→ **Task instructions**:
All that should come back is the lines of the data below from the one containing "pose proof (exponent_scale" to the one containing "assert (2 ≤", inclusive, exactly as they stand.

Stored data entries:
+++

(** [CFBinaryHeapGetValues] stores the values drained from a copy in the
    caller's buffer. *)
Definition CFBinaryHeapGetValues (h : CFBinaryHeap) (values : list Z) : option (list Z) :=
  let cnt := _count h in
  if 0 =? cnt then Some values else
  copy ← CFBinaryHeapCreateCopy h;
  copy ← copy;
  out ← drain copy (Z.to_nat (_count copy));
  zwrite values 0 out.

(** [CFBinaryHeapApplyFunction]: the applier is called on the same values, in
    the same order; [st] is the state the applier changes. *)
Definition CFBinaryHeapApplyFunction {S} (h : CFBinaryHeap) (applier : Z → S → S) (st : S)
    : option S :=
  let cnt := _count h in
  if 0 =? cnt then Some st else
  copy ← CFBinaryHeapCreateCopy h;
  copy ← copy;
  out ← drain copy (Z.to_nat (_count copy));
  Some (fold_left (λ s v, applier v s) out st).

(** The comparison of [__CFBinaryHeapEqual] (the buffers are on the stack up
    to 128 values; what they hold at first does not matter): [compare] is called on the values
    of the two lists, [!compare(...)] being true when it returns 0, equality. *)
Fixpoint equal_values (compare : option (Z * (Z → Z → comparison))) (l1 l2 : list Z) (idx : Z)
    (n : nat) : option bool :=
  match n with
  | O => Some true
  | S n =>
      val1 ← l1.[idx]; val2 ← l2.[idx];
      if negb (val1 =? val2) then
        match compare with
        | None => Some false
        | Some (_, f) =>
            match f val1 val2 with
            | Eq => Some false
            | _ => equal_values compare l1 l2 (idx + 1) n
            end
        end
      else equal_values compare l1 l2 (idx + 1) n
  end.

Definition __CFBinaryHeapEqual (heap1 heap2 : CFBinaryHeap) : option bool :=
  let cnt := _count heap1 in
  if negb (cnt =? _count heap2) then Some false else
  let compare := cb_compare (_callbacks heap1) in
  if negb (bool_decide (fst <$> compare = fst <$> cb_compare (_callbacks heap2)))
  then Some false else
  if 0 =? cnt then Some true else
  buffer ← (if cnt <=? 128 then Some (replicate 256 0) else storage (2 * cnt));
  let half := if cnt <=? 128 then 128 else cnt in
  list1 ← CFBinaryHeapGetValues heap1 (take (Z.to_nat half) buffer);
  list2 ← CFBinaryHeapGetValues heap2 (drop (Z.to_nat half) buffer);
  equal_values compare list1 list2 0 (Z.to_nat cnt).

Definition __CFBinaryHeapHash (h : CFBinaryHeap) : Z := _count h.
End allocating.

(** ** Heap order *)

(** What a comparison callback must satisfy: [greater] is the strict part of a
    total preorder. *)
Class Ordered (cb : CFBinaryHeapCallBacks) : Prop := {
  greater_asym a b : greater cb a b = true → greater cb b a = false;
  greater_trans a b c : greater cb a b = false → greater cb b c = false → greater cb a c = false;
}.

#[export] Instance no_compare_ordered cb : cb_compare cb = None → Ordered cb.
Proof.
  intros E. split; unfold greater; rewrite E; intros; zbool; apply Z.ltb_ge; lia.
Qed.

Definition cell (b : list Z) (i : Z) : Z := default 0 b.[i].

Lemma cell_get b i : 0 ≤ i < zlen b → b.[i] = Some (cell b i).
Proof. intros [x Hx]%zget_is_Some. unfold cell. by rewrite Hx. Qed.

Lemma cell_upd b i j x : 0 ≤ i < zlen b → cell (zupd b i x) j = if decide (j = i) then x else cell b j.
Proof. intros. unfold cell. rewrite zget_zupd by done. by case_decide. Qed.

(** Moving a hole: the value at [i] is replaced, then the one at [j]. *)
Lemma swap_hole (b : list Z) i j v :
  0 ≤ i < zlen b → 0 ≤ j < zlen b → i ≠ j →
  zupd (zupd b i (cell b j)) j v ≡ₚ zupd b i v.
Proof.
  intros Hi Hj Hne. set (b2 := zupd b i v).
  assert (Hb : zupd (zupd b i (cell b j)) j v = <[Z.to_nat j := v]> (<[Z.to_nat i := cell b j]> b2)).
  { unfold b2, zupd. by rewrite list_insert_insert_eq. }
  rewrite Hb. apply Permutation_insert_swap.
  - unfold b2, zupd. apply list_lookup_insert_eq. unfold zlen in Hi. lia.
  - unfold b2, zupd. rewrite list_lookup_insert_ne by lia.
    pose proof (cell_get b j Hj) as E. unfold zget in E. case_decide; [done|lia].
Qed.
(* ===== verification/Double.v ===== *)
(** * Doubles whose values are whole numbers

    The arithmetic of [double] that the code uses on whole numbers: sums and
    products round to 53 bits, halves to even, and so does a quotient before its
    [floor].  Up to 2^53 all of it is exact. *)
From S2P Require Import Prelude.
Open Scope Z_scope.

(** [p / q] rounded to a whole number, halves to even. *)
Definition round_div (p q : Z) : Z :=
  let n := (2 * p + q) / (2 * q) in
  if ((2 * p + q) mod (2 * q) =? 0) && Z.odd n then n - 1 else n.

(** [x] in a format of [prec] bits. *)
Definition round_to (prec x : Z) : Z :=
  if Z.abs x <=? 2 ^ prec then x
  else let e := Z.log2 (Z.abs x) - (prec - 1) in round_div x (2 ^ e) * 2 ^ e.

Definition to_double (x : Z) : Z := round_to 53 x.
Definition to_float (x : Z) : Z := round_to 24 x.
Definition dadd (x y : Z) : Z := to_double (x + y).
Definition dsub (x y : Z) : Z := to_double (x - y).
Definition dmul (x y : Z) : Z := to_double (x * y).

(** The exponent [e] for which [p / q] has 53 bits before the point in units of
    [2 ^ e], and [p / q] in these units as a quotient. *)
Definition scaled (p q e : Z) : Z * Z := (p * 2 ^ Z.max 0 (- e), q * 2 ^ Z.max 0 e).
Definition exponent (p q : Z) : Z :=
  let e := Z.log2 (Z.abs p) - Z.log2 q - 52 in
  let (n, d) := scaled (Z.abs p) q e in
  if 2 ^ 52 * d <=? n then e else e - 1.

(** [floor (p / q)] where the quotient is a double. *)
Definition dfloor_div (p q : Z) : Z :=
  if p =? 0 then 0
  else
    let e := exponent p q in
    let (n, d) := scaled p q e in
    round_div n d * 2 ^ Z.max 0 e / 2 ^ Z.max 0 (- e).

(** The conversion to [int64_t] of a value outside it is undefined. *)
Definition to_int64 (x : Z) : option Z := if (- 2 ^ 63 <=? x) && (x <? 2 ^ 63) then Some x else None.
(** Signed arithmetic of 32 bits, undefined beyond. *)
Definition int32 (x : Z) : option Z := if (- 2 ^ 31 <=? x) && (x <? 2 ^ 31) then Some x else None.

Lemma to_double_exact x : Z.abs x ≤ 2 ^ 53 → to_double x = x.
Proof. intros Hx. unfold to_double, round_to. by rewrite (proj2 (Z.leb_le _ _) Hx). Qed.
Lemma to_float_exact x : Z.abs x ≤ 2 ^ 24 → to_float x = x.
Proof. intros Hx. unfold to_float, round_to. by rewrite (proj2 (Z.leb_le _ _) Hx). Qed.
Lemma dadd_exact x y : Z.abs (x + y) ≤ 2 ^ 53 → dadd x y = x + y.
Proof. apply to_double_exact. Qed.
Lemma dsub_exact x y : Z.abs (x - y) ≤ 2 ^ 53 → dsub x y = x - y.
Proof. apply to_double_exact. Qed.
Lemma dmul_exact x y : Z.abs (x * y) ≤ 2 ^ 53 → dmul x y = x * y.
Proof. apply to_double_exact. Qed.
Lemma to_int64_ok x : - 2 ^ 63 ≤ x < 2 ^ 63 → to_int64 x = Some x.
Proof. intros Hx. unfold to_int64. by rewrite (proj2 (Z.leb_le _ x)), (proj2 (Z.ltb_lt x _)) by lia. Qed.
Lemma int32_ok x : - 2 ^ 31 ≤ x < 2 ^ 31 → int32 x = Some x.
Proof. intros Hx. unfold int32. by rewrite (proj2 (Z.leb_le _ x)), (proj2 (Z.ltb_lt x _)) by lia. Qed.

(** Rounding moves by a half at most and not past a whole number. *)
Lemma round_div_bounds p q : 0 < q → 2 * p - q ≤ 2 * q * round_div p q ≤ 2 * p + q.
Proof.
  intros Hq. unfold round_div. pose proof (Z.div_mod (2 * p + q) (2 * q) ltac:(lia)) as Hd.
  pose proof (Z.mod_pos_bound (2 * p + q) (2 * q) ltac:(lia)) as Hm.
  destruct (Z.eqb_spec ((2 * p + q) mod (2 * q)) 0) as [E|E]; cbn [andb]; [|lia].
  destruct (Z.odd _); lia.
Qed.
Lemma round_div_above p q k : 0 < q → k * q ≤ p → k ≤ round_div p q.
Proof. intros Hq Hk. pose proof (round_div_bounds p q Hq). nia. Qed.

Lemma log2_around x : 0 < x → 2 ^ Z.log2 x ≤ x < 2 ^ (Z.log2 x + 1).
Proof. intros Hx. pose proof (Z.log2_spec x Hx). lia. Qed.

(** The quotient has its 53 bits. *)
Lemma exponent_scale p q : p ≠ 0 → 0 < q →
  2 ^ 52 * (q * 2 ^ Z.max 0 (exponent p q)) ≤ Z.abs p * 2 ^ Z.max 0 (- exponent p q).
Proof.
  intros Hp Hq. unfold exponent, scaled. set (e := Z.log2 (Z.abs p) - Z.log2 q - 52).
  destruct (Z.leb_spec (2 ^ 52 * (q * 2 ^ Z.max 0 e)) (Z.abs p * 2 ^ Z.max 0 (- e))) as [H|_]; [exact H|].
  pose proof (log2_around (Z.abs p) ltac:(lia)) as [Hlp _]. pose proof (log2_around q Hq) as [_ Hlq].
  pose proof (Z.log2_nonneg q). pose proof (Z.log2_nonneg (Z.abs p)).
  set (a := Z.max 0 (- (e - 1))). set (b := Z.max 0 (e - 1)).
  transitivity (2 ^ 52 * (2 ^ (Z.log2 q + 1) * 2 ^ b)).
  { apply Z.mul_le_mono_nonneg_l; [lia|]. apply Z.mul_le_mono_nonneg_r; [apply Z.pow_nonneg|]; lia. }
  transitivity (2 ^ Z.log2 (Z.abs p) * 2 ^ a).
  { rewrite <- !Z.pow_add_r by lia. apply Z.pow_le_mono_r; lia. }
  apply Z.mul_le_mono_nonneg_r; [apply Z.pow_nonneg|]; lia.
Qed.

(** Below 2^53 the [floor] of a rounded quotient is the quotient rounded down: a
    quotient that is not whole is further below the next whole number than
    rounding moves it. *)
Lemma dfloor_div_exact p q : 0 < q → Z.abs p < 2 ^ 53 → dfloor_div p q = p / q.
Proof.
  intros Hq Hp. unfold dfloor_div. destruct (Z.eqb_spec p 0) as [->|Hp0]; [by rewrite Z.div_0_l by lia|].
  pose proof (exponent_scale p q Hp0 Hq) as Hs. set (e := exponent p q) in *. unfold scaled.
  assert (He : e ≤ 0).
  { destruct (Z.le_gt_cases e 0) as [|He]; [done|]. exfalso.
    rewrite (Z.max_l 0 (- e)), (Z.max_r 0 e), Z.mul_1_r in Hs by lia.
    assert (2 ≤ 2 ^ e) by (apply (Z.pow_le_mono_r 2 1 e); lia). nia. }
  rewrite (Z.max_l 0 e), (Z.max_r 0 (- e)) in * by lia. rewrite Z.pow_0_r, !Z.mul_1_r in *.
  set (M := 2 ^ (- e)) in *. assert (HM : 0 < M) by (apply Z.pow_pos_nonneg; lia).
  assert (Hqm : q < 2 * M) by nia. pose proof (Z.div_mod p q ltac:(lia)) as Hd.
  pose proof (Z.mod_pos_bound p q Hq) as Hr. symmetry. apply (Z.div_unique_pos _ _ _ (round_div (p * M) q - M * (p / q))); [|lia].
  pose proof (round_div_bounds (p * M) q Hq) as [_ Hup].
  assert (p / q * M ≤ round_div (p * M) q) by (apply round_div_above; [done|nia]).
  split; [lia|]. assert (Hlt : 2 * q * round_div (p * M) q < 2 * q * (M * (p / q) + M)); [|nia].
  assert (p ≤ q * (p / q) + (q - 1)) by lia. nia.
Qed.

Example halves_to_even : to_double (2 ^ 53 + 1) = 2 ^ 53 ∧ to_double (2 ^ 53 + 3) = 2 ^ 53 + 4.
Proof. split; reflexivity. Qed.
(** Just below a whole number, above 2^53, the quotient is rounded up to it. *)
Example floor_of_large_quotient : dfloor_div (86400 * 2 ^ 40 - 2) 86400 = 2 ^ 40.
Proof. reflexivity. Qed.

+++

→ **Output for this task**:
  pose proof (exponent_scale p q Hp0 Hq) as Hs. set (e := exponent p q) in *. unfold scaled.
  assert (He : e ≤ 0).
  { destruct (Z.le_gt_cases e 0) as [|He]; [done|]. exfalso.
    rewrite (Z.max_l 0 (- e)), (Z.max_r 0 e), Z.mul_1_r in Hs by lia.
    assert (2 ≤ 2 ^ e) by (apply (Z.pow_le_mono_r 2 1 e); lia). nia. }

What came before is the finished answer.